• **What needs to be done**
Please return all lines from the records below that include the string "Stdlib".

(Dataset records)
↓↓↓
(* ===== verification/NoiseHandshake.v ===== *)
(** * The handshake object (remote-lib-common/src/security/noise.ts, NoiseHandshake)

    One IK handshake as a state machine.  A message is one [step]: it is begun,
    which takes the object, and ended after its awaited calls; a call made in
    between finds it taken.  No other call changes the object in between, so the
    body of a step runs at its end. *)
From Stdlib Require Import ZArith.
From coqutil Require Import Byte.
From Stdlib Require Import ZArith Lia.
From coqutil Require Import Byte Word.LittleEndianList.
From S2P Require Import Prelude JsValue Bytes Noise.
#[local] Open Scope Z_scope.

(** The variables of a [NoiseHandshake]. *)
Record NoiseHandshake `{NoiseCrypto} := mkHandshake {
  role : Role;
  symmetric : SymmetricState;
  static : NoiseKeyPair;
  ephemeral : option NoiseKeyPair;
  remoteStatic : option bytes;
  remoteEphemeral : option bytes;
  firstMessageDone : bool;
  failed : bool;
  inFlight : bool;
  session : option NoiseSession }.

(** [NoiseHandshakeOptions]. *)
Record NoiseHandshakeOptions `{NoiseCrypto} := mkOptions {
  opt_prologue : bytes;
  opt_staticKeyPair : NoiseKeyPair;
  opt_ephemeralKeyPair : option NoiseKeyPair }.

Module Handshake.
Section Handshake.
  Context `{C : NoiseCrypto}.
  Implicit Types (h : NoiseHandshake).

(** ** Methods that change the handshake and may throw *)

Definition M (A : Type) : Type := NoiseHandshake -> outcome A * NoiseHandshake.

Definition ret {A} (a : A) : M A := fun h => (Ok a, h).
Definition throw {A} (e : Exn) : M A := fun h => (Throw e, h).
Definition bind {A B} (m : M A) (k : A -> M B) : M B := fun h =>
  match m h with (Ok a, h') => k a h' | (Throw e, h') => (Throw e, h') end.

(** A computation that does not touch the handshake. *)
Definition lift {A} (x : outcome A) : M A := fun h => (x, h).

Definition get : M NoiseHandshake := fun h => (Ok h, h).

#[local] Notation "'do' x '<-' m ';' k" := (bind m (fun x => k))
  (at level 10, x pattern, m at level 100, k at level 200).

Definition set_symmetric (s : SymmetricState) : M unit := fun h =>
  (Ok tt, mkHandshake _ (role h) s (static h) (ephemeral h) (remoteStatic h) (remoteEphemeral h)
    (firstMessageDone h) (failed h) (inFlight h) (session h)).
Definition set_ephemeral (e : NoiseKeyPair) : M unit := fun h =>
  (Ok tt, mkHandshake _ (role h) (symmetric h) (static h) (Some e) (remoteStatic h) (remoteEphemeral h)
    (firstMessageDone h) (failed h) (inFlight h) (session h)).
Definition set_remoteStatic (k : bytes) : M unit := fun h =>
  (Ok tt, mkHandshake _ (role h) (symmetric h) (static h) (ephemeral h) (Some k) (remoteEphemeral h)
    (firstMessageDone h) (failed h) (inFlight h) (session h)).
Definition set_remoteEphemeral (k : bytes) : M unit := fun h =>
  (Ok tt, mkHandshake _ (role h) (symmetric h) (static h) (ephemeral h) (remoteStatic h) (Some k)
    (firstMessageDone h) (failed h) (inFlight h) (session h)).
Definition set_firstMessageDone : M unit := fun h =>
  (Ok tt, mkHandshake _ (role h) (symmetric h) (static h) (ephemeral h) (remoteStatic h) (remoteEphemeral h)
    true (failed h) (inFlight h) (session h)).
Definition set_session (s : NoiseSession) : M unit := fun h =>
  (Ok tt, mkHandshake _ (role h) (symmetric h) (static h) (ephemeral h) (remoteStatic h) (remoteEphemeral h)
    (firstMessageDone h) (failed h) (inFlight h) (Some s)).

Definition with_flags (fail flight : bool) h : NoiseHandshake :=
  mkHandshake _ (role h) (symmetric h) (static h) (ephemeral h) (remoteStatic h) (remoteEphemeral h)
    (firstMessageDone h) fail flight (session h).

(** The symmetric state's methods, on the handshake that owns it. *)
Definition mixHash (data : bytes) : M unit :=
  do h <- get; set_symmetric (Noise.mixHash data (symmetric h)).
Definition mixKey (inputKeyMaterial : bytes) : M unit :=
  do h <- get; do s <- lift (Noise.mixKey inputKeyMaterial (symmetric h)); set_symmetric s.
Definition encryptAndHash (plaintext : bytes) : M bytes :=
  do h <- get; do cs <- lift (Noise.encryptAndHash plaintext (symmetric h));
  do _ <- set_symmetric cs.2; ret cs.1.
Definition decryptAndHash (ciphertext : bytes) : M bytes :=
  do h <- get; do ps <- lift (Noise.decryptAndHash ciphertext (symmetric h));
  do _ <- set_symmetric ps.2; ret ps.1.

(** A field the source reads with [!]: it is set by then. *)
Definition present {A} (x : option A) : M A :=
  match x with Some a => ret a | None => throw (OtherErr "undefined") end.

Definition is_initiator (r : Role) : bool := match r with Initiator => true | Responder => false end.

Definition split : M unit :=
  do h <- get; do s <- lift (split_state (is_initiator (role h)) (symmetric h)); set_session s.

(** [#useEphemeral]: the injected or already generated pair, else the one
    WebCrypto generates now. *)
Definition useEphemeral (generated : option NoiseKeyPair) : M NoiseKeyPair :=
  do h <- get;
  match ephemeral h with
  | Some e => ret e
  | None => do e <- lift (generateNoiseKeyPair generated); do _ <- set_ephemeral e; ret e
  end.

Definition dh (key : PrivateKey) (public : bytes) : M bytes := lift (x25519Agree key public).

(** ** The messages *)

Definition writeMessage1 (generated : option NoiseKeyPair) (payload : bytes) : M bytes :=
  do _ <- lift (requireMessageLength (MESSAGE_1_OVERHEAD + blen payload) true);
  do e <- useEphemeral generated;
  do h <- get;
  do _ <- mixHash (publicKey e);
  do rs <- present (remoteStatic h);
  do es <- dh (privateKey e) rs;
  do _ <- mixKey es;
  do encryptedStatic <- encryptAndHash (publicKey (static h));
  do ss <- dh (privateKey (static h)) rs;
  do _ <- mixKey ss;
  do encryptedPayload <- encryptAndHash payload;
  do _ <- set_firstMessageDone;
  ret (concatBytes [publicKey e; encryptedStatic; encryptedPayload]).

Definition readMessage1 (message : bytes) : M bytes :=
  do _ <- lift (requireMessageLength (blen message) true);
  let staticEnd := MESSAGE_1_OVERHEAD - NOISE_TAG_LENGTH in
  let re := copyKey message 0 in
  do _ <- set_remoteEphemeral re;
  do _ <- mixHash re;
  do h <- get;
  do es <- dh (privateKey (static h)) re;
  do _ <- mixKey es;
  do rs <- decryptAndHash (subarray NOISE_KEY_LENGTH staticEnd message);
  do _ <- lift (requireKey rs "remote static public key");
  do _ <- set_remoteStatic rs;
  do ss <- dh (privateKey (static h)) rs;
  do _ <- mixKey ss;
  do payload <- decryptAndHash (subarray staticEnd (blen message) message);
  do _ <- set_firstMessageDone;
  ret payload.

Definition writeMessage2 (generated : option NoiseKeyPair) (payload : bytes) : M bytes :=
  do _ <- lift (requireMessageLength (MESSAGE_2_OVERHEAD + blen payload) false);
  do e <- useEphemeral generated;
  do h <- get;
  do _ <- mixHash (publicKey e);
  do re <- present (remoteEphemeral h);
  do ee <- dh (privateKey e) re;
  do _ <- mixKey ee;
  do rs <- present (remoteStatic h);
  do se <- dh (privateKey e) rs;
  do _ <- mixKey se;
  do encryptedPayload <- encryptAndHash payload;
  do _ <- split;
  ret (concatBytes [publicKey e; encryptedPayload]).

Definition readMessage2 (message : bytes) : M bytes :=
  do _ <- lift (requireMessageLength (blen message) false);
  let re := copyKey message 0 in
  do _ <- mixHash re;
  do h <- get;
  do e <- present (ephemeral h);
  do ee <- dh (privateKey e) re;
  do _ <- mixKey ee;
  do se <- dh (privateKey (static h)) re;
  do _ <- mixKey se;
  do payload <- decryptAndHash (subarray NOISE_KEY_LENGTH (blen message) message);
  do _ <- split;
  ret payload.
↑↑↑
• **Task response**
From Stdlib Require Import ZArith.
From Stdlib Require Import ZArith Lia.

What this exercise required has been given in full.